Abstract—The aim of this study was to investigate how sarcoplasmic reticulum (SR) Ca2+ content and systolic Ca2+ are controlled when Ca2+ entry into the cell is varied. Experiments were performed on voltage-clamped rat and ferret ventricular myocytes loaded with fluo-3 to measure intracellular Ca2+ concentration ([Ca2+]i). Increasing external Ca2+ concentration ([Ca2+]o) from 1 to 2 mmol/L increased the amplitude of the systolic Ca2+ transient with no effect on SR Ca2+ content. This constancy of SR content is shown to result because the larger Ca2+ transient activates a larger Ca2+ efflux from the cell that balances the increased influx. Decreasing [Ca2+]o to 0.2 mmol/L decreased systolic Ca2+ but produced a small increase of SR Ca2+ content. This increase of SR Ca2+ content is due to a decreased release of Ca2+ from the SR resulting in decreased loss of Ca2+ from the cell. An increase of [Ca2+]o has two effects: (1) increasing the fraction of SR Ca2+ content, which is released on depolarization and (2) increasing Ca2+ entry into the cell. The results of this study show that the combination of these effects results in rapid changes in the amplitude of the systolic Ca2+ transient.
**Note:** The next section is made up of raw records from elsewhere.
(* ===== verification/Bytecode.v ===== *)
(** * Compiled bytecode: the theorems

    The DFAs of a content extension are compiled one after the other in the same
    buffer.  The theorems of this file are about that buffer: compiling returns
    ([compile_all_returns]), interpreting it returns, with enough fuel, exactly
    the actions the automata go through on the URL ([interpret_compiled]), and
    [actionsFromDFARoot] returns the unconditional actions of the first root
    ([actionsFromDFARoot_compiled]). *)

From S2P Require Import Prelude HashTable ASCII DFA DFABytecode DFABytecodeCompiler CompilerLayout DFABytecodeInterpreter BytecodeCorrect.

(** WebCore/contentextensions/ContentExtensionCompiler.cpp:242-243 [compileRuleList],
    the compilation of every DFA in the same buffer *)
Definition compile_all (dfas : list DFA) (bytecode : list N) : option (list N) :=
  foldM (fun bytecode dfa => compile dfa bytecode) bytecode dfas.

Definition total_size (dfas : list DFA) : N := foldr (fun dfa n => compiled_size dfa + n) 0 dfas.

(** What one DFA adds. *)
Definition dfa_adds (first : bool) (flags : N) (url : list N) (dfa : DFA) : list N :=
  root_triggered first dfa flags ++ dfa_triggered dfa flags url.

(** What the whole buffer adds. *)
Definition all_triggered (dfas : list DFA) (flags : N) (url : list N) : list N :=
  match dfas with
  | [] => []
  | dfa :: dfas' => dfa_adds true flags url dfa ++ (dfas' ≫= dfa_adds false flags url)
  end.

(** The preconditions on a DFA. *)
Definition compilable (dfa : DFA) : Prop := dfa_ok dfa /\ nul_ok dfa.

(** The bytecode of one DFA in a buffer. *)
Definition block_at (B : list N) (start : N) (dfa : DFA) : Prop :=
  exists R, at_index B start (le_bytes 4 (compiled_size dfa) ++ encode_all R (program dfa)) /\
    (forall index, live dfa index -> exists c1 c2,
        program dfa = c1 ++ entry_code dfa index ++ c2 /\ R index = start + 4 + code_size c1).

(** ** Compiling all the DFAs *)

Lemma compile_block pre dfa :
  dfa_ok dfa -> N.of_nat (length pre) + compiled_size dfa < max32 ->
  exists block, compile dfa pre = Some (pre ++ block) /\
    N.of_nat (length block) = compiled_size dfa /\
    forall post, block_at (pre ++ block ++ post) (N.of_nat (length pre)) dfa.
Proof.
  intros Hok Hsize. destruct (compile_layout dfa Hok pre Hsize) as (offsets & Hc & Hlive).
  exists (le_bytes 4 (compiled_size dfa) ++ encode_all (resolve offsets) (program dfa)).
  split_and!; [done| |].
  - rewrite length_app, length_le_bytes, Nat2N.inj_add, length_encode_all. done.
  - intros post. exists (resolve offsets). split; [|done]. by exists pre, post.
Qed.

Lemma compile_all_blocks dfas pre :
  Forall dfa_ok dfas -> N.of_nat (length pre) + total_size dfas < max32 ->
  exists code, compile_all dfas pre = Some (pre ++ code) /\
    N.of_nat (length code) = total_size dfas /\
    forall i dfa, dfas !! i = Some dfa ->
      block_at (pre ++ code) (N.of_nat (length pre) + total_size (take i dfas)) dfa.
Proof.
  revert pre. induction dfas as [|dfa dfas IH]; intros pre Hok Hsize; simpl in *.
  - exists []. rewrite app_nil_r. done.
  - apply Forall_cons in Hok as [Hdfa Hok].
    destruct (compile_block pre dfa Hdfa) as (block & Hc & Hlen & Hblock); [lia|].
    unfold compile_all. cbn [foldM]. rewrite Hc. run_option.
    destruct (IH (pre ++ block)) as (code & Hcode & Hl & Hblocks);
      [done|rewrite length_app; lia|].
    unfold compile_all in Hcode. rewrite Hcode. exists (block ++ code).
    split_and!; [by rewrite app_assoc|rewrite length_app; lia|].
    intros [|i] d Hd; simpl in Hd |- *; simplify_eq.
    + rewrite N.add_0_r. apply Hblock.
    + rewrite app_assoc. replace (N.of_nat (length pre) + (compiled_size dfa + total_size (take i dfas)))
        with (N.of_nat (length (pre ++ block)) + total_size (take i dfas)) by (rewrite length_app; lia).
      by apply Hblocks.
Qed.
(** [exclude] is the difference, on any two bit vectors. *)
Theorem exclude_spec (v other : BitVector) :
  wf v -> wf other ->
  exists v', exclude_bits v other = Some v' /\ wf v' /\ size v' = size v /\
    forall i, mem v' i = mem v i && negb (mem other i).
Proof.
  intros Hv Ho. destruct other as [o|b], v as [m|a].
  - apply inline_flag in Hv as [Hm Hmlt]. apply inline_flag in Ho as [Hof Holt].
    destruct (inline_op (N.lor (N.ldiff m o) (N.shiftl 1 maxInlineBits)) (fun j => N.testbit m j && negb (N.testbit o j)))
      as [Hwf Hmem].
    { rewrite flag_eq. apply lor_lt; [by apply ldiff_lt|done]. }
    { by rewrite flag_eq, lor_pow2_bit, orb_true_r. }
    { intros j Hj. rewrite flag_eq, lor_pow2_bit, N.ldiff_spec.
      replace (63 =? j) with false by (symmetry; apply N.eqb_neq; lia). by rewrite orb_false_r. }
    eexists. split; [reflexivity|]. split; [done|]. split; [done|]. intros i. rewrite Hmem. cbn [mem].
    by destruct (i <? 63).
  - destruct (first_word_spec (OutOfLine a) (fun w => N.ldiff w (cleanseInlineBits o)) Hv) as (v' & Hv' & Hwf & Hs & Hm).
    { intros w Hw. by apply ldiff_lt. }
    { done. }
    exists v'. split; [exact Hv'|]. split; [done|]. split; [done|]. intros i. rewrite Hm. destruct Hv as [Hne Hall].
    destruct a as [|w a]; [done|]. destruct (i <? 64) eqn:E; breflect.
    + cbn [bits]. rewrite (first_word_mem (w :: a) w) by done. change ((w :: a) !!N 0) with (Some w). cbn iota beta.
      by rewrite N.ldiff_spec, cleanse_mem.
    + rewrite (mem_ge_size (Inline o)) by (cbn [size]; change maxInlineBits with 63; lia). by rewrite andb_true_r.
  - apply inline_flag in Hv as [Hm Hmlt]. destruct Ho as [Hne Hall]. destruct b as [|w b]; [done|].
    apply Forall_cons in Hall as [Hw Hall].
    destruct (inline_op (N.lor (N.ldiff m w) (N.shiftl 1 maxInlineBits)) (fun j => N.testbit m j && negb (N.testbit w j)))
      as [Hwf Hmem].
    { rewrite flag_eq. apply lor_lt; [by apply ldiff_lt|done]. }
    { by rewrite flag_eq, lor_pow2_bit, orb_true_r. }
    { intros j Hj. rewrite flag_eq, lor_pow2_bit, N.ldiff_spec.
      replace (63 =? j) with false by (symmetry; apply N.eqb_neq; lia). by rewrite orb_false_r. }
    eexists. split; [reflexivity|]. split; [done|]. split; [done|]. intros i. rewrite Hmem. cbn [mem].
    destruct (i <? 63) eqn:E; breflect; [|done]. rewrite N.div_small, N.mod_small by lia. done.
  - destruct Hv as [Hnea Ha], Ho as [Hneb Hb]. cbn [exclude_bits excludeSlow].
    destruct (words_loop_spec N.ldiff (N.min (numWords a) (numWords b)) a b) as (r & -> & Hlr & Hr); [lia|lia|].
    run_option. exists (OutOfLine r). split; [done|].
    pose proof (words_lt N.ldiff a b r _ (fun x y Hx _ => ldiff_lt x y Hx) Ha Hb Hr) as Hrlt.
    split; [split; [by intros ->; destruct a|done]|].
    split; [cbn [size]; unfold numWords; by rewrite Hlr|].
    intros i. rewrite !mem_words, Hr. unfold numWords in *. destruct (i / 64 <? N.min _ _) eqn:E; breflect.
    + destruct (lookupN_is_Some a (i / 64)) as [x ->]; [lia|]. destruct (lookupN_is_Some b (i / 64)) as [y ->]; [lia|].
      run_option. by rewrite N.ldiff_spec.
    + destruct (a !!N (i / 64)) as [x|] eqn:Ex; [|done]. apply lookupN_lt in Ex.
      rewrite (lookup_ge_None_2 b) by lia. by rewrite andb_true_r.
Qed.
(* ===== verification/NFA.v ===== *)
(** * [WebCore/contentextensions/NFANode.h], [NFA.h] and [NFA.cpp]

    The automaton that the patterns are assembled into: transitions on a
    character, on any character but the end of the input, and on nothing. *)

From S2P Require Import Prelude HashTable.

(** ** Data *)

(** WebCore/contentextensions/NFANode.h:45-51 [NFANode] *)
Record NFANode := mkNFANode {
  nfa_transitions : list (N * list N);   (* HashMap<uint16_t, NFANodeIndexSet> *)
  transitionsOnAnyCharacter : list N;    (* NFANodeIndexSet *)
  finalRuleIds : list N                  (* Vector<uint64_t> *)
}.

Definition emptyNFANode : NFANode := mkNFANode [] [] [].

(** WebCore/contentextensions/NFA.h:44-74 [NFA] *)
Record NFA := mkNFA {
  m_nodes : list NFANode;
  m_root : N
}.

(** WebCore/contentextensions/NFA.h:71-71 [NFA::epsilonTransitionCharacter] *)
Definition epsilonTransitionCharacter : N := 256.

(** ** Operations *)

(** WebCore/contentextensions/NFA.cpp:43-48 [NFA::createNode] *)
Definition createNode (nfa : NFA) : N * NFA :=
  let nextId := N.of_nat (length (m_nodes nfa)) in
  (nextId, mkNFA (m_nodes nfa ++ [emptyNFANode]) (m_root nfa)).

(** WebCore/contentextensions/NFA.cpp:38-41 [NFA::NFA] *)
Definition newNFA : NFA :=
  let '(root, nfa) := createNode (mkNFA [] 0) in mkNFA (m_nodes nfa) root.

(** The index of the transition table for a [char]: it is extended with its
    sign to an [int], and cut to the [uint16_t] of the keys. *)
Definition transition_key (character : N) : N :=
  if character <? 128 then character else character + 65280.

(** [transitions.add(key, NFANodeIndexSet()).iterator->value.add(to)] *)
Definition add_to_slot (key to : N) (node : NFANode) : NFANode :=
  let targets := default [] (hmap_find key (nfa_transitions node)) in
  mkNFANode (hmap_set key (hset_add to targets) (nfa_transitions node))
    (transitionsOnAnyCharacter node) (finalRuleIds node).

(** WebCore/contentextensions/NFA.cpp:62-73 [NFA::addTransition] *)
Definition addTransition (nfa : NFA) (from to character : N) : option NFA :=
  fromNode ← m_nodes nfa !!N from;
  if hset_contains to (transitionsOnAnyCharacter fromNode) then Some nfa
  else Some (mkNFA (<[from :=N add_to_slot (transition_key character) to fromNode]> (m_nodes nfa)) (m_root nfa)).

(** WebCore/contentextensions/NFA.cpp:75-82 [NFA::addEpsilonTransition] *)
Definition addEpsilonTransition (nfa : NFA) (from to : N) : option NFA :=
  fromNode ← m_nodes nfa !!N from;
  Some (mkNFA (<[from :=N add_to_slot epsilonTransitionCharacter to fromNode]> (m_nodes nfa)) (m_root nfa)).

(** WebCore/contentextensions/NFA.cpp:84-94 [NFA::addTransitionsOnAnyCharacter]; the
    loop over the transitions removes [to] from copies of their sets, and so
    changes nothing *)
Definition addTransitionsOnAnyCharacter (nfa : NFA) (from to : N) : option NFA :=
  fromNode ← m_nodes nfa !!N from;
  Some (mkNFA (<[from :=N mkNFANode (nfa_transitions fromNode)
                   (hset_add to (transitionsOnAnyCharacter fromNode)) (finalRuleIds fromNode)]> (m_nodes nfa))
          (m_root nfa)).

(** WebCore/contentextensions/NFA.cpp:96-100 [NFA::setActions]; [copyToVector]
    makes the vector the size of the set before it copies the set in *)
Definition nfa_setActions `{HashOrder} (nfa : NFA) (node : N) (finalActions : list N) : option NFA :=
  n ← m_nodes nfa !!N node;
  Some (mkNFA (<[node :=N mkNFANode (nfa_transitions n) (transitionsOnAnyCharacter n)
                   (hash_order finalActions)]> (m_nodes nfa)) (m_root nfa)).

(** WebCore/contentextensions/NFA.cpp:102-105 [NFA::graphSize] *)
Definition graphSize (nfa : NFA) : N := N.of_nat (length (m_nodes nfa)).

(** WebCore/contentextensions/NFA.cpp:107-113 [NFA::restoreToGraphSize] *)
Definition restoreToGraphSize (nfa : NFA) (size : N) : NFA :=
  mkNFA (take (N.to_nat size) (m_nodes nfa)) (m_root nfa).

(** ** The automaton an NFA denotes *)

Definition slot (key : N) (node : NFANode) : list N := default [] (hmap_find key (nfa_transitions node)).

(** The targets of [p] on nothing. *)
Definition eps_edge (nfa : NFA) (p q : N) : Prop :=
  exists node, m_nodes nfa !!N p = Some node /\ q ∈ slot epsilonTransitionCharacter node.

(** The targets of [p] on the character [c]; the end of the input is the
    character 0. *)
Definition char_edge (nfa : NFA) (p c q : N) : Prop :=
  exists node, m_nodes nfa !!N p = Some node /\
    (q ∈ slot c node \/ (c <> 0 /\ q ∈ transitionsOnAnyCharacter node)).

(** [q] can be reached from [p] on the input [w]. *)
Inductive reach (nfa : NFA) : N -> list N -> N -> Prop :=
| reach_refl p : reach nfa p [] p
| reach_eps p q w r : eps_edge nfa p q -> reach nfa q w r -> reach nfa p w r
| reach_char p c q w r : char_edge nfa p c q -> reach nfa q w r -> reach nfa p (c :: w) r.

(** The actions of [q]. *)
Definition final (nfa : NFA) (q action : N) : Prop :=
  exists node, m_nodes nfa !!N q = Some node /\ action ∈ finalRuleIds node.

(** The actions that the input triggers. *)
Definition accepts (nfa : NFA) (w : list N) (action : N) : Prop :=
  exists q, reach nfa (m_root nfa) w q /\ final nfa q action.

(** ** Well-formedness *)

Record nfa_node_ok (size : N) (node : NFANode) : Prop := {
  nn_keys : NoDup (nfa_transitions node).*1;
  nn_slots : forall key targets, (key, targets) ∈ nfa_transitions node ->
    (key < 128 \/ key = epsilonTransitionCharacter) /\ targets <> [] /\ NoDup targets /\
    Forall (fun q => q < size) targets;
  nn_any : NoDup (transitionsOnAnyCharacter node) /\
    Forall (fun q => q < size) (transitionsOnAnyCharacter node);
  nn_final : Forall (fun a => a < 2 ^ 48) (finalRuleIds node)
}.

Record nfa_ok (nfa : NFA) : Prop := {
  nfa_ok_root : m_root nfa < graphSize nfa;
  nfa_ok_nodes : Forall (nfa_node_ok (graphSize nfa)) (m_nodes nfa)
}.

(** ** Lemmas *)

Lemma reach_trans nfa p w1 q w2 r : reach nfa p w1 q -> reach nfa q w2 r -> reach nfa p (w1 ++ w2) r.
Proof. induction 1; intros; simpl; eauto using reach. Qed.

Lemma reach_eps_one nfa p q : eps_edge nfa p q -> reach nfa p [] q.
Proof. eauto using reach. Qed.

Lemma reach_char_one nfa p c q : char_edge nfa p c q -> reach nfa p [c] q.
Proof. eauto using reach. Qed.

Lemma reach_app_inv nfa p w1 w2 r : reach nfa p (w1 ++ w2) r ->
  exists q, reach nfa p w1 q /\ reach nfa q w2 r.
Proof.
  remember (w1 ++ w2) as w eqn:E. intros Hr. revert w1 E.
  induction Hr as [p|p q w r Hpq Hr IH|p c q w r Hpq Hr IH]; intros w1 E.
  - symmetry in E. apply app_eq_nil in E as [-> ->]. exists p. eauto using reach.
  - destruct (IH w1 E) as (q' & ? & ?). exists q'. eauto using reach.
  - destruct w1 as [|c' w1]; simplify_eq/=.
    + exists p. eauto using reach.
    + destruct (IH w1 eq_refl) as (q' & ? & ?). exists q'. eauto using reach.
Qed.

(** A word is read one character at a time, with empty moves around it. *)
Lemma reach_snoc nfa p w c r : reach nfa p (w ++ [c]) r <->
  exists q q', reach nfa p w q /\ char_edge nfa q c q' /\ reach nfa q' [] r.
Proof.
  split.
  - intros (q & Hp & Hq)%reach_app_inv. remember [c] as w1 eqn:E. revert p w Hp E.
    induction Hq as [| p q w1 r Hpq Hr IH| p c' q w1 r Hpq Hr IH]; intros p0 w0 Hp E; simplify_eq.
    + apply (IH p0 w0); [|done]. rewrite <- (app_nil_r w0). eapply reach_trans; [done|]. by apply reach_eps_one.
    + eauto.
  - intros (q & q' & Hp & Hc & Hr). eapply reach_trans; [done|]. by econstructor.
Qed.

Lemma slot_add key key' to node :
  slot key' (add_to_slot key to node)
  = if decide (key' = key) then hset_add to (slot key node) else slot key' node.
Proof. unfold slot, add_to_slot. simpl. rewrite hmap_find_set. by case_decide. Qed.

Lemma elem_of_slot_add key key' to node q :
  q ∈ slot key' (add_to_slot key to node) <-> (key' = key /\ q = to) \/ q ∈ slot key' node.
Proof. rewrite slot_add. case_decide; [subst; rewrite elem_of_hset_add|]; naive_solver. Qed.

Lemma nfa_node_ok_slot size node key :
  nfa_node_ok size node -> Forall (fun q => q < size) (slot key node) /\ NoDup (slot key node).
Proof.
  intros Hok. unfold slot. destruct (hmap_find key (nfa_transitions node)) as [targets|] eqn:E; simpl.
  - apply hmap_find_elem in E. apply Hok in E. naive_solver.
  - split; constructor.
Qed.

Lemma nfa_node_ok_lookup nfa p node :
  nfa_ok nfa -> m_nodes nfa !!N p = Some node -> nfa_node_ok (graphSize nfa) node.
Proof. intros [_ Hall] Hn. by eapply Forall_lookup_1 in Hall. Qed.

Lemma eps_edge_lt nfa p q : nfa_ok nfa -> eps_edge nfa p q -> p < graphSize nfa /\ q < graphSize nfa.
Proof.
  intros Hok (node & Hn & Hq). split; [by apply lookupN_lt in Hn|].
  destruct (nfa_node_ok_slot _ _ epsilonTransitionCharacter (nfa_node_ok_lookup _ _ _ Hok Hn)) as [Hall _].
  rewrite Forall_forall in Hall. auto.
Qed.

Lemma char_edge_lt nfa p c q : nfa_ok nfa -> char_edge nfa p c q -> p < graphSize nfa /\ q < graphSize nfa.
Proof.
  intros Hok (node & Hn & Hq). split; [by apply lookupN_lt in Hn|].
  pose proof (nfa_node_ok_lookup _ _ _ Hok Hn) as Hnode. destruct Hq as [Hq|[_ Hq]].
  - destruct (nfa_node_ok_slot _ _ c Hnode) as [Hall _]. rewrite Forall_forall in Hall. auto.
  - destruct (nn_any _ _ Hnode) as [_ Hall]. rewrite Forall_forall in Hall. auto.
Qed.

Lemma reach_lt nfa p w q : nfa_ok nfa -> reach nfa p w q -> p < graphSize nfa -> q < graphSize nfa.
Proof.
  intros Hok. induction 1 as [|p q w r Hpq _ IH|p c q w r Hpq _ IH]; intros Hp; [done|..]; apply IH.
  - by apply (eps_edge_lt nfa p q Hok Hpq).
  - by apply (char_edge_lt nfa p c q Hok Hpq).
Qed.

(** *** The operations keep the automaton well formed *)

Lemma nfa_node_ok_mono size size' node : size <= size' -> nfa_node_ok size node -> nfa_node_ok size' node.
Proof.
  intros Hle [Hk Hs Ha Hf]. split; [done| | |done].
  - intros key targets Hin. destruct (Hs key targets Hin) as (? & ? & ? & Hall). split_and!; [done..|].
    eapply Forall_impl; [exact Hall|]. simpl. lia.
  - destruct Ha as [? Hall]. split; [done|]. eapply Forall_impl; [exact Hall|]. simpl. lia.
Qed.

Lemma add_to_slot_ok size key to node :
  nfa_node_ok size node -> key < 128 \/ key = epsilonTransitionCharacter -> to < size ->
  nfa_node_ok size (add_to_slot key to node).
Proof.
  intros Hok Hkey Hto. pose proof Hok as [Hk Hs Ha Hf]. split; [by apply NoDup_hmap_set| |done|done].
  intros key' targets Hin. apply hmap_elem_find in Hin; [|by apply NoDup_hmap_set].
  simpl in Hin. rewrite hmap_find_set in Hin. case_decide; simplify_eq.
  - destruct (nfa_node_ok_slot size node key Hok) as [Hall Hnd]. unfold slot in *. split_and!; [done| | |].
    + intros E. assert (to ∈ hset_add to (default [] (hmap_find key (nfa_transitions node)))) as Hin
        by (apply elem_of_hset_add; by left). rewrite E in Hin. by apply not_elem_of_nil in Hin.
    + by apply NoDup_hset_add.
    + apply Forall_forall. intros x [->|Hx]%elem_of_hset_add; [done|]. rewrite Forall_forall in Hall. auto.
  - apply hmap_find_elem in Hin. by apply Hs.
Qed.

Lemma createNode_ok nfa n nfa' : createNode nfa = (n, nfa') -> nfa_ok nfa -> nfa_ok nfa'.
Proof.
  intros [= <- <-] [Hroot Hall]. split; unfold graphSize in *; simpl; rewrite length_app; simpl; [lia|].
  apply Forall_app. split.
  - eapply Forall_impl; [exact Hall|]. intros node. apply nfa_node_ok_mono. lia.
  - apply Forall_singleton. split; simpl; [constructor| |split; constructor|constructor].
    intros ?? Hin. by apply not_elem_of_nil in Hin.
Qed.

Lemma newNFA_ok : nfa_ok newNFA.
Proof.
  split; simpl; [done|]. apply Forall_singleton. split; simpl; [constructor| |split; constructor|constructor].
  intros ?? Hin. by apply not_elem_of_nil in Hin.
Qed.

(** Replacing a node. *)
Lemma insert_node_ok nfa i node :
  nfa_ok nfa -> nfa_node_ok (graphSize nfa) node ->
  nfa_ok (mkNFA (<[i :=N node]> (m_nodes nfa)) (m_root nfa)).
Proof.
  intros [Hroot Hall] Hnode. split; unfold graphSize in *; simpl; rewrite length_insert; [done|].
  by apply Forall_insert.
Qed.

Lemma addTransition_ok nfa from to c nfa' :
  addTransition nfa from to c = Some nfa' -> nfa_ok nfa -> to < graphSize nfa -> c < 128 -> nfa_ok nfa'.
Proof.
  unfold addTransition. intros He Hok Hto Hc. open_option He; [done|]. apply insert_node_ok; [done|].
  apply add_to_slot_ok; [by eapply nfa_node_ok_lookup| |done].
  left. unfold transition_key. apply N.ltb_lt in Hc as Hc'. by rewrite Hc'.
Qed.

Lemma addEpsilonTransition_ok nfa from to nfa' :
  addEpsilonTransition nfa from to = Some nfa' -> nfa_ok nfa -> to < graphSize nfa -> nfa_ok nfa'.
Proof.
  unfold addEpsilonTransition. intros He Hok Hto. open_option He. apply insert_node_ok; [done|].
  apply add_to_slot_ok; [by eapply nfa_node_ok_lookup|by right|done].
Qed.

Lemma addTransitionsOnAnyCharacter_ok nfa from to nfa' :
  addTransitionsOnAnyCharacter nfa from to = Some nfa' -> nfa_ok nfa -> to < graphSize nfa -> nfa_ok nfa'.
Proof.
  unfold addTransitionsOnAnyCharacter. intros He Hok Hto. open_option He. apply insert_node_ok; [done|].
  match goal with H : m_nodes nfa !!N from = Some ?n |- _ =>
    pose proof (nfa_node_ok_lookup _ _ _ Hok H) as [Hk Hs [Hn Ha] Hf] end.
  split; simpl; [done|done| |done]. split; [by apply NoDup_hset_add|].
  apply Forall_forall. intros x [->|Hx]%elem_of_hset_add; [done|]. rewrite Forall_forall in Ha. auto.
Qed.

Lemma nfa_setActions_ok `{HashOrder} nfa i acts nfa' :
  nfa_setActions nfa i acts = Some nfa' -> nfa_ok nfa -> Forall (fun a => a < 2 ^ 48) acts -> nfa_ok nfa'.
Proof.
  unfold nfa_setActions. intros He Hok Ha. open_option He. apply insert_node_ok; [done|].
  match goal with H : m_nodes nfa !!N i = Some ?n |- _ =>
    pose proof (nfa_node_ok_lookup _ _ _ Hok H) as [Hk Hs Hany Hf] end.
  split; simpl; [done..|]. by rewrite hash_order_perm.
Qed.

(** *** A checker of the well-formedness *)

Definition nfa_node_okb (size : N) (node : NFANode) : bool :=
  bool_decide (NoDup (nfa_transitions node).*1)
  && forallb (fun s => ((s.1 <? 128) || (s.1 =? epsilonTransitionCharacter)) && bool_decide (s.2 <> [])
                       && bool_decide (NoDup s.2) && forallb (fun q => q <? size) s.2) (nfa_transitions node)
  && bool_decide (NoDup (transitionsOnAnyCharacter node))
  && forallb (fun q => q <? size) (transitionsOnAnyCharacter node)
  && forallb (fun a => a <? 2 ^ 48) (finalRuleIds node).

Definition nfa_okb (nfa : NFA) : bool :=
  (m_root nfa <? graphSize nfa) && forallb (nfa_node_okb (graphSize nfa)) (m_nodes nfa).

Lemma forallb_ltb size l : forallb (fun q => q <? size) l = true -> Forall (fun q => q < size) l.
Proof.
  rewrite forallb_forall. intros Hall. apply Forall_forall. intros x Hx%list_elem_of_In.
  by apply N.ltb_lt, Hall.
Qed.

Lemma nfa_okb_spec nfa : nfa_okb nfa = true -> nfa_ok nfa.
Proof.
  unfold nfa_okb. intros [Hroot Hall]%andb_true_iff. split; [by apply N.ltb_lt|].
  rewrite forallb_forall in Hall. apply Forall_forall. intros node Hn%list_elem_of_In.
  specialize (Hall node Hn). unfold nfa_node_okb in Hall. breflect.
  match goal with H : forallb _ (nfa_transitions node) = true |- _ =>
    rename H into Hslots; rewrite forallb_forall in Hslots end.
  split; [by eapply bool_decide_eq_true| | |by apply forallb_ltb].
  - intros key targets Hin%list_elem_of_In. specialize (Hslots _ Hin). simpl in Hslots. breflect.
    split_and!; [|by eapply bool_decide_eq_true|by eapply bool_decide_eq_true|by apply forallb_ltb].
    match goal with H : _ || _ = true |- _ => apply orb_true_iff in H as [?|?] end; breflect; auto.
  - split; [by eapply bool_decide_eq_true|by apply forallb_ltb].
Qed.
In support of this, the changes of amplitude of the transient occur more quickly following changes of [Ca2+]o than following refilling of the SR after depletion with caffeine. We conclude that the coordinated control of increased Ca2+ entry and greater fractional release of Ca2+ is an important factor in regulating excitation-contraction coupling.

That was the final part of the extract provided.